Having presented these protagonists’ perils on the TechCrunch Disrupt stage, the startup founders quickly came to their rescue. Ava makes a smart bracelet that tracks its wearer’s menstrual cycle. Scrumpt lets parents order their children preselected lunches. Stitch streamlines communication between medical providers. Money Intel automates 401k administration. Separate.us helps divorce petitioners manage their own filing. Agrilyst, winner of the Startup Battlefield, analyzes the agricultural data produced by individual indoor farms. Cohero Health tracks asthma patients’ treatment adherence and lung function through a mobile app that syncs with a smart inhaler and spirometer. Preemadonna prints customized images from a smartphone onto users’ fingernails. Stampery provides digital document certification.
If there is a neoliberal logic undergirding the move to locate a would-be revolutionary technology within the life of a particular person, a narrative logic is also at play in these presentations. An irony of the Startup Battlefield is that the broader the implications of a given technology, the more difficult it is to explain in a matter of minutes. The plight of the pepper farmer highlights the revolutionary potential of Agrilyst for an audience likely unfamiliar with indoor farming on a broad scale.

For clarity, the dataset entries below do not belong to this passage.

(** * make_carrington.py: mid-line extraction over an hourly date range

    A shallow embedding of [src/make_carrington.py].  The script builds the
    list of hourly timestamps between two fixed dates and, for each of them,
    runs [sel_mid_line] in a thread pool: derive the input and output paths
    from the timestamp, [torch.load] the magnetogram, keep column 512,
    create the destination directory and [torch.save] the column.

    Layout of the development:
    - the pieces of the Python library the script calls (exceptions,
      [os.path], [datetime], tensors indexing), embedded as functions;
    - the script itself: [sel_mid_line] as a program over the calls it makes
      to the outside world, [data_list], and the thread pool of [main] as a
      step relation;
    - an in-memory file system implementing the outside world;
    - the properties. *)

From Stdlib Require Import ZArith Lia String Ascii.
From stdpp Require Import gmap strings list pretty.

Local Open Scope string_scope.
Local Open Scope Z_scope.

(** ** Exceptions *)

(** The exception classes that the calls of the script can raise.  All of
    them derive from [Exception] except [KeyboardInterrupt] and
    [SystemExit], which derive from [BaseException] only;
    [FileNotFoundError] is the only one the script names. *)
Inductive exc_class : Type :=
| FileNotFoundError
| FileExistsError
| NotADirectoryError
| IsADirectoryError
| PermissionError
| UnpicklingError
| IndexError
| RuntimeError
| OverflowError
| ZeroDivisionError
| ValueError
| KeyboardInterrupt
| SystemExit.
(** The log says what the storage holds. *)
Definition log_inv (s : State) : Prop :=
  (forall asset day price_,
     PriceRecorded asset day price_ ∈ events s <->
     priceRecorded s asset day = true /\ dailyPrice s asset day = price_)
  /\ (forall user asset day stake_,
        PredictionPlaced user asset day stake_ ∈ events s <->
        exists_ (predictions s user asset day) = true
        /\ stake (predictions s user asset day) = stake_)
  /\ (forall user asset day,
        PredictionConfirmed user asset day ∈ events s <->
        confirmed (predictions s user asset day) = true)
  /\ (forall previousOwner newOwner,
        OwnerUpdated previousOwner newOwner ∈ events s <->
        previousOwner = 0 /\ newOwner = _owner s).

(** The grants a transaction adds: the newest grants of [s'] down to the
    grants of [s]. *)
Definition new_grants (s s' : State) : list (Handle * address) :=
  take (length (acl s') - length (acl s)) (acl s').

End ViewInvariants.

Section DayInvariant.

Context `{E : FHE.Engine}.

(** No recorded day is past the latest day of its asset, and no latest day
    is past day [d]. *)
Definition day_inv (d : N) (s : State) : Prop :=
  (forall asset day,
     priceRecorded s asset day = true -> day <= latestDay s asset)
  /\ (forall asset, latestDay s asset <= d).

End DayInvariant.

(** ** The web client's day input

    The confirmation form keeps the day as text.  A JavaScript string is
    read here through its UTF-8 bytes: a character is an ASCII digit
    exactly when it is a single byte between 48 and 57. *)

Module Client.

(** [0-9] *)
Definition is_digit (c : Ascii.ascii) : bool :=
  (48 <=? Ascii.N_of_ascii c) && (Ascii.N_of_ascii c <=? 57).

(** [0-9]* up to the end of the input *)
Fixpoint all_digits (s : string) : bool :=
  match s with
  | EmptyString => true
  | String c rest => is_digit c && all_digits rest
  end.

(** isNumeric: /^[0-9]+$/.test(value) *)
Definition isNumeric (value : string) : bool :=
  match value with
  | EmptyString => false
  | String c rest => is_digit c && all_digits rest
  end.

(** BigInt(s) for a string of decimal digits, the only strings the client
    converts; [None] stands for the SyntaxError of a string with another
    character. *)
Definition BigInt (s : string) : option N :=
  option_map N.of_uint (NilZero.uint_of_string s).

(** BigInt.prototype.toString(): decimal, no leading zero. *)
Definition toString (n : N) : string :=
  NilZero.string_of_uint (N.to_uint n).

(** The memo [confirmDayValue]: undefined unless the text is numeric. *)
Definition confirmDayValue (confirmDay : string) : option N :=
  if negb (isNumeric confirmDay) then None else BigInt confirmDay.

(** The text the form is filled with while it is empty:
    (currentDay + 1n).toString(). *)
Definition fallback (currentDay : N) : string := toString (currentDay + 1).

End Client.

(** ** What each call computes, check by check *)

Section Unfoldings.

Context `{E : FHE.Engine}.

Still, it’s worth considering what it means when, in the name of disruption, one of the tech industry’s most celebrated events for new, innovative technologies proposes the transformation of industrial sectors as diverse as agriculture, healthcare, and business administration using identical presentational paradigms. Sometimes “breaking shit”–to use another of the tech industry’s favored terms for innovation–means remaking it in Silicon Valley’s image.